Serglycin is a
proteoglycan expressed by some malignant cells. It promotes
metastasis and protects some
tumor cells from
complement system attack. In the present study, we show for the first time the in situ expression of
serglycin by
breast cancer cells by immunohistochemistry in patients' material. Moreover, we demonstrate high expression and constitutive secretion of
serglycin in the aggressive MDA-MB-231
breast cancer cell line.
Serglycin exhibited a strong cytoplasmic staining in these cells, observable at the cell periphery in a thread of filaments near the cell membrane, but also in filopodia-like structures.
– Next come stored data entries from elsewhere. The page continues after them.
Definition map_daemon_error (error : DaemonError) : Status :=
  match error with
  | RestFailure error => map_rest_error error
  | SettingsFailure error => Status_from_settings error
  | AlreadyLoggedIn => Status_new CodeAlreadyExists (DaemonText error)
  | LoginError error | LogoutError error | KeyRotationError error | ListDevicesError error | RemoveDeviceError error
  | UpdateDeviceError error | VoucherFailure error => map_device_error error
  | HistoryFailure error => map_account_history_error error
  | NoAccountNumber => Status_new CodeUnauthenticated (DaemonText error)
  | VersionCheckError error => map_version_check_error error
  | error => Status_new CodeUnknown (DaemonText error)
  end.

Definition map_split_tunnel_error (error : SplitTunnelError) : Status := Status_new CodeFailedPrecondition (SplitTunnelText error).

(** ** Requests and responses *)
Record PPublicKey : Type := { ppk_key : Key; ppk_created : option PTimestamp }.

Inductive Request : Type :=
| ReqConnectTunnel | ReqDisconnectTunnel (source : string) | ReqReconnectTunnel | ReqGetTunnelState
| ReqPrepareRestart | ReqPrepareRestartV2 (shutdown : bool) | ReqFactoryReset
| ReqGetCurrentVersion | ReqGetVersionInfo | ReqIsPerformingPostUpgrade
| ReqUpdateRelayLocations | ReqSetRelaySettings (s : PRelaySettings) | ReqGetRelayLocations | ReqGetBridges
| ReqSetObfuscationSettings (s : PObfuscationSettings)
| ReqGetSettings | ReqResetSettings
| ReqSetAllowLan (b : bool) | ReqSetShowBetaReleases (b : bool) | ReqSetLockdownMode (b : bool) | ReqSetAutoConnect (b : bool)
| ReqSetWireguardMtu (mtu : Z) | ReqSetEnableIpv6 (b : bool) | ReqSetUserspaceWireguard (b : bool)
| ReqSetQuantumResistantTunnel (state : Z)
| ReqSetEnableDaita (b : bool) | ReqSetDaitaDirectOnly (b : bool) | ReqSetDaitaSettings (s : PDaitaSettings)
| ReqSetDnsOptions (o : PDnsOptions) | ReqSetRelayOverride (o : PRelayOverride) | ReqClearAllRelayOverrides
| ReqCreateNewAccount | ReqLoginAccount (n : AccountNumber) | ReqLogoutAccount (source : string) | ReqDeleteAccount
| ReqGetAccountData (n : AccountNumber) | ReqGetAccountHistory | ReqClearAccountHistory | ReqGetWwwAuthToken
| ReqSubmitVoucher (voucher : string)
| ReqGetDevice | ReqUpdateDevice | ReqListDevices (n : AccountNumber) | ReqRemoveDevice (n : AccountNumber) (i : DeviceId)
| ReqSetWireguardRotationInterval (d : PDuration) | ReqResetWireguardRotationInterval
| ReqRotateWireguardKey | ReqGetWireguardKey | ReqSetWireguardAllowedIps (values : list string)
| ReqCreateCustomList (name : string) (locations : list PGeographicLocationConstraint) | ReqDeleteCustomList (i : string)
| ReqUpdateCustomList (l : PCustomList) | ReqClearCustomLists
| ReqAddApiAccessMethod (name : string) (enabled : bool) (m : option PAccessMethod)
| ReqRemoveApiAccessMethod (i : string) | ReqSetApiAccessMethod (i : string) | ReqUpdateApiAccessMethod (m : PAccessMethodSetting)
| ReqClearCustomApiAccessMethods | ReqGetCurrentApiAccessMethod
| ReqTestCustomApiAccessMethod (p : PCustomProxy) | ReqTestApiAccessMethodById (i : string)
| ReqSplitTunnelIsSupported | ReqGetSplitTunnelProcesses | ReqAddSplitTunnelProcess (pid : Z)
| ReqRemoveSplitTunnelProcess (pid : Z) | ReqClearSplitTunnelProcesses
| ReqAddSplitTunnelApp (path : text) | ReqRemoveSplitTunnelApp (path : text) | ReqClearSplitTunnelApps
| ReqSetSplitTunnelState (b : bool) | ReqGetExcludedProcesses | ReqNeedFullDiskPermissions | ReqCheckVolumes
| ReqApplyJsonSettings (blob : string) | ReqExportJsonSettings | ReqInitPlayPurchase | ReqVerifyPlayPurchase
| ReqGetFeatureIndicators | ReqSetLogFilter (log_filter : string) | ReqDisableRelay (relay : string) | ReqEnableRelay (relay : string)
| ReqGetRolloutThreshold | ReqSetRolloutThresholdSeed (seed : Z) | ReqRegenerateRolloutThreshold
| ReqAppUpgrade | ReqAppUpgradeAbort | ReqGetAppUpgradeCacheDir | ReqSetEnableRecents (b : bool)
| ReqGetMigrationEvent | ReqClearMigrationMessage.

(** What a procedure responds; the others respond nothing.  The split-filter migration is not a message with
    content yet. *)
Definition Reply_to (r : Request) : Type :=
  match r with
  | ReqConnectTunnel | ReqDisconnectTunnel _ | ReqReconnectTunnel | ReqIsPerformingPostUpgrade
  | ReqTestCustomApiAccessMethod _ | ReqTestApiAccessMethodById _ | ReqSplitTunnelIsSupported
  | ReqNeedFullDiskPermissions => bool
  | ReqGetTunnelState => PTunnelState
  | ReqCreateNewAccount | ReqGetWwwAuthToken | ReqCreateCustomList _ _ | ReqAddApiAccessMethod _ _ _
  | ReqExportJsonSettings | ReqInitPlayPurchase => string
  | ReqGetCurrentVersion | ReqGetAppUpgradeCacheDir => text
  | ReqGetVersionInfo => PAppVersionInfo
  | ReqGetRelayLocations => PRelayList
  | ReqGetBridges => PBridgeList
  | ReqGetSettings => PSettings
  | ReqGetAccountData _ => PAccountData
  | ReqGetAccountHistory => option AccountNumber
  | ReqSubmitVoucher _ => PVoucherSubmission
  | ReqGetDevice => PDeviceState
  | ReqListDevices _ => list PDevice
  | ReqGetWireguardKey => PPublicKey
  | ReqGetCurrentApiAccessMethod => PAccessMethodSetting
  | ReqGetSplitTunnelProcesses | ReqGetExcludedProcesses | ReqGetFeatureIndicators => list Z
  | ReqGetRolloutThreshold | ReqRegenerateRolloutThreshold => f32
  | _ => unit
  end.

(** ** Procedures *)
Record Outside : Type := {
  channel_open : bool;
  answer : forall c : Command, option (Answer c);
  log_filter_error : string -> option string;
}.

(** [None] is a panic. *)
Definition M (A : Type) : Type := Outside -> option (result A Status) * list Command.
#[global] Instance M_ret : MRet M := fun _ a _ => (Some (Ok a), []).
#[global] Instance M_bind : MBind M :=
  fun _ _ k m o =>
    match m o with
    | (Some (Ok a), cs) => let '(r, cs') := k a o in (r, cs ++ cs')
    | (Some (Err s), cs) => (Some (Err s), cs)
    | (None, cs) => (None, cs)
    end.
Definition or_status {A E} (f : E -> Status) (r : result A E) : M A := fun _ => (Some (map_err f r), []).
Definition fail {A} (s : Status) : M A := fun _ => (Some (Err s), []).
Definition unwrap {A} (x : option A) : M A := fun _ => match x with Some a => (Some (Ok a), []) | None => (None, []) end.

Definition send_command_to_daemon (c : Command) : M unit :=
  fun o => if channel_open o then (Some (Ok tt), [c])
           else (Some (Err (Status_new CodeInternal (Words "the daemon channel receiver has been dropped"))), []).
Definition wait_for_result (c : Command) : M (Answer c) :=
  fun o => match answer o c with
           | Some a => (Some (Ok a), [])
           | None => (Some (Err (Status_new CodeInternal (Words "sender was dropped"))), [])
           end.
(** Every procedure sends its command, and waits at once. *)
Definition call (c : Command) : M (Answer c) := send_command_to_daemon c;; wait_for_result c.

Module Service.
Section service.
Context `{Formats} `{Dates} `{Paths}.
Context (tx : Tx).

(** [self.wait_for_result(rx).await??] of a setting. *)
Definition changed (m : M (result unit SettingsError)) : M unit := r ← m; or_status Status_from_settings r.

Definition from_PublicKey (key : Key * Z) : PPublicKey :=
  {| ppk_key := key.1; ppk_created := Some {| ts_seconds := timestamp key.2; ts_nanos := 0 |} |}.

(** *** The tunnel *)
Definition connect_tunnel : M bool := call (SetTargetState tx Secured).
Definition disconnect_tunnel (source : string) : M bool := call (SetTargetState tx Unsecured).
Definition reconnect_tunnel : M bool := call (Reconnect tx).
Definition get_tunnel_state : M PTunnelState := state ← call (GetState tx); mret (from_TunnelState state).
Serglycin was purified from
conditioned medium of MDA-MB-231 cells, and represented the major
proteoglycan secreted by these cells, having a molecular size of ~ 250 kDa and carrying
chondroitin sulfate side chains, mainly composed of 4-sulfated (~ 87%), 6-sulfated (~ 10%) and non-sulfated (~ 3%)
disaccharides. Purified
serglycin inhibited early steps of both the classical and the
lectin pathways of
complement by binding to C1q and
mannose-binding lectin. Stable expression of
serglycin in less aggressive MCF-7
breast cancer cells induced their proliferation, anchorage-independent growth, migration and invasion. Interestingly, over-expression of
serglycin lacking the
glycosaminoglycan attachment sites failed to promote these cellular functions, suggesting that glycanation of
serglycin is a pre-requisite for its oncogenic properties. Our findings suggest that
serglycin promotes a more aggressive
cancer cell phenotype and may protect
breast cancer cells from
complement attack supporting their survival and expansion.